Regional anaesthesia for ophthalmic surgery results in more rapid recovery with earlier mobilization, better pain relief, and less nausea and vomiting and so earlier oral intake, than general anaesthesia.4 For certain operative sites, including eye surgery, regional anaesthesia decreases and even abolishes the catabolic hormonal response to surgery with a resultant decrease in glucose mobilization.5 We have shown that regional anaesthesia for cataract extraction clamps the metabolic changes at the preoperative values in Type 2 diabetic patients.6 Further benefits of regional anaesthesia in diabetics include the avoidance of tracheal intubation in patients who may have the stiff-joint syndrome and gastroparesis. The well-recognized effects of regional anaesthesia in decreasing venous thromboembolism are particularly pertinent in diabetic patients who may have an increased tendency to clot (thrombophilia). Potential disadvantages of regional anaesthesia in diabetic patients include cardiovascular instability with extensive neuraxial block, increased risk of infection-epidural abscess and meningitis, and exacerbation of a peripheral neuropathy.2 Although regional anaesthesia appears to offer several benefits over general anaesthesia, there are no adequate trials to show that regional anaesthesia improves mortality and major morbidity in diabetic patients. It is preferable to use specific nerve blocks whenever possible to avoid the possible complications of central neuraxial block.

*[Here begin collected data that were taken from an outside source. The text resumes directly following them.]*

(** * hadron: the build-time graph compiler (build.js)

    A shallow embedding of the compiler core, in the version of build.js
    that synthesizes joins: endpoints, references and bindings, the template
    context with its scheduler [resolve_acts] and its assembler
    [emit_code], the emission protocol of [EmitContext] and the API that
    [InstanceContext] offers to component definitions; together with the
    properties of the design document that are stated about them.

    Modelling conventions.
    - A JavaScript object is an identity (a number handed out by the
      allocator [next_oid]) together with its fields.  Fields that are never
      assigned after construction are carried by value in the record that
      stands for the object; the three fields that are mutated after
      construction ([InstanceContext.fields], [ValueSlot.queued],
      [Binding.resolved]) live in the store, keyed by the identity of their
      object, so that every alias of an object sees the same mutation.
    - The two kinds of callbacks -- the component definitions, called with
      an instance context, and the [emit] functions of the actions, called
      with an emission context -- are the trees of the calls they make on
      their argument ([Defn], [Script]).
    - [error(msg)] prints a diagnostic and calls [process.exit(1)]: outcome
      [Exit].  Reading a property of [null] raises an uncaught [TypeError]:
      outcome [Throw].  Emission recurses through the queues of the slots;
      the recursion is bounded by a fuel argument and [OutOfFuel] is the
      outcome of a bound that was too small.
    - Calls to [console.log] through [log] only trace the run and are left
      out.  JavaScript numbers that count (the per-name counters of [uid],
      the length of [needs]) are naturals; they are exact in the source as
      long as they stay below 2^53.
    - There is one [TemplateContext] per run ([generate] builds 'main'), so
      the [tpl] field of bindings, instances and emission contexts is the
      state itself. *)

From Stdlib Require Import Ascii.
From stdpp Require Import gmap strings list pretty.


(** ** Strings of the host language *)

(** The double quote character. *)
Definition dquote : string := String "034"%char "".

(** [Array.prototype.join]. *)
Fixpoint join (sep : string) (l : list string) : string :=
  match l with
  | [] => ""
  | [x] => x
  | x :: rest => x +:+ sep +:+ join sep rest
  end.

(** [String.prototype.split] on a one-character separator: the result is
    never empty, [split] of the empty string is one empty segment. *)
Fixpoint split_go (sep : ascii) (cur : string) (s : string) : list string :=
  match s with
  | "" => [String.rev cur]
  | String c s' =>
      if decide (c = sep) then String.rev cur :: split_go sep "" s'
      else split_go sep (String c cur) s'
  end.
Definition split (sep : ascii) (s : string) : list string := split_go sep "" s.

(** ** Values, literals and references *)

(** The constant values a graph description or a default can hold.
    [undefined] and [null] are not among them: an absent default is [None]
    where the source tests [defaultValue != null]. *)
Inductive JsValue :=
| VBool (b : bool)
| VNumber (n : Z)
| VString (s : string).

(** [typeof]. *)
Definition typeof (v : JsValue) : string :=
  match v with
  | VBool _ => "boolean"
  | VNumber _ => "number"
  | VString _ => "string"
  end.

(** [JSON.stringify] escapes of a character of a string. *)
Definition hex_digit (n : N) : ascii :=
  match n with
  | 10 => "a" | 11 => "b" | 12 => "c" | 13 => "d" | 14 => "e" | 15 => "f"
  | _ => pretty_N_char n
  end%char%N.

Definition json_escape_char (c : ascii) : string :=
  let n := N_of_ascii c in
  if decide (c = "034"%char) then "\" +:+ dquote
  else if decide (c = "\"%char) then "\\"
  else if decide (n = 8%N) then "\b"
  else if decide (n = 12%N) then "\f"
  else if decide (n = 10%N) then "\n"
  else if decide (n = 13%N) then "\r"
  else if decide (n = 9%N) then "\t"
  else if decide (n < 32)%N then
    "\u00" +:+ String (hex_digit (n `div` 16)) (String (hex_digit (n `mod` 16)) "")
  else String c "".

Fixpoint json_escape (s : string) : string :=
  match s with
  | "" => ""
  | String c s' => json_escape_char c +:+ json_escape s'
  end.

(** [JSON.stringify] on the constants above (strings are sequences of
    bytes; bytes above 127 pass through unchanged). *)
Definition JSON_stringify (v : JsValue) : string :=
  match v with
  | VBool true => "true"
  | VBool false => "false"
  | VNumber n => pretty n
  | VString s => dquote +:+ json_escape s +:+ dquote
  end.

(** class Literal: is = 'literal', mode = 'const'. *)
Record Literal := mkLiteral {
  lit_type : string;
  lit_value : JsValue;
}.

(** class Reference: is = 'ref', mode = 'resolvable'; it has no field that
    could hold a resolved value. *)
Record Reference := mkReference {
  ref_name : string;
  ref_path : list string;
}.

Definition Reference_new (name : string) : Reference :=
  {| ref_name := name; ref_path := split "."%char name |}.

(** What an argument map holds: [ref(str)] or [text(str)]. *)
Inductive Source :=
| SrcRef (r : Reference)
| SrcLit (l : Literal).

Definition text (str : string) : Source := SrcLit (mkLiteral "text" (VString str)).
Definition ref (str : string) : Source := SrcRef (Reference_new str).

(** ** Instances, slots, bindings *)

(** class InstanceContext: is = 'instance'.  [fields] is in the store. *)
Record InstanceContext := mkInstance {
  iid : nat;
  args : gmap string Source;
  where_ : string;
}.

(** class ValueSlot: is = 'slot', mode = 'once'.  [queued] is in the store. *)
Record ValueSlot := mkSlot {
  sid : nat;
  slot_type : string;
  slot : string;
  slot_field : string;
  slot_inst : InstanceContext;
}.

(** class Binding: is = 'binding'.  [resolved] is in the store. *)
Record Binding := mkBinding {
  bid : nat;
  to : Source;
  binding_type : string;
  binding_field : string;
  binding_inst : InstanceContext;
}.
(** * The masking editor of [src/components/ImageStudio.tsx]

    A shallow embedding of the [MaskingEditor] component: the two stacked
    canvases, the stroke handlers, [clearMask], [invertMask], [handleSave]
    and [resizeCanvases], over a model of the part of the Canvas 2D API the
    component calls.

    The canvas model follows the HTML standard's drawing model: a canvas
    owns a bitmap of 8-bit RGBA pixels (kept premultiplied by alpha, as
    browsers do), every drawing call renders a source layer, multiplies it by
    [globalAlpha] and composites it on the bitmap with the current
    [globalCompositeOperation]. *)

From Stdlib Require Import ZArith QArith Qround List Bool Lia Lqa.
From Stdlib Require Ascii String Permutation.
Import ListNotations.
Local Open Scope Z_scope.

(** ** Pixel arithmetic *)

Module Pixel.

(** One pixel, four channels, each a byte held in [Z]. *)
Record RGBA : Type := mkRGBA { red : Z; green : Z; blue : Z; alpha : Z }.

Definition transparent : RGBA := mkRGBA 0 0 0 0.
Definition white : RGBA := mkRGBA 255 255 255 255.
Definition black : RGBA := mkRGBA 0 0 0 255.
(** The CSS colour ['red'] used for [fillStyle] and [strokeStyle]. *)
Definition css_red : RGBA := mkRGBA 255 0 0 255.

Drugs used in general anaesthesia may affect metabolism in diabetic patients either indirectly, by decreasing catabolic hormone secretion, or directly, by altering insulin secretion. The latter mechanism is relevant only in those patients with some residual insulin secretion (Type 2 diabetes).
Several drugs used as induction agents or premedicants decrease catabolic hormone secretion in non-diabetic patients. Etomidate, with its well-known inhibitory effect on adrenal steroidogenesis, has been found to decrease the glycaemic response to surgery in some, but not all, studies.7 8 Midazolam, at high doses, decreases ACTH/cortisol secretion and sympathoadrenal activity, but stimulates growth hormone (GH) secretion. The net effect is a decreased glycaemic response to surgery.9 The 2 adrenergic agonist, clonidine has similar effects in unstressed subjects; decreased sympathetic outflow from the hypothalamus, and inhibition of ACTH secretion with stimulation of GH release.1012 The effects of clonidine, either as a premedicant or co-induction agent, on the glucose response to surgery in non-diabetics are inconsistent.1315 This may reflect the dose and timing of administration of clonidine and the different surgical models studied. Nevertheless, in the present study by Belhoula and colleagues there was improved glycaemic control in Type 2 diabetic patients, with a significant decrease in the amount of insulin given.3 The improvement was associated with decreased circulating catecholamine values, no difference in cortisol concentrations, and enhanced GH secretion. The inference from the data is that glycaemic control improved as a result of decreased sympathoadrenal activity.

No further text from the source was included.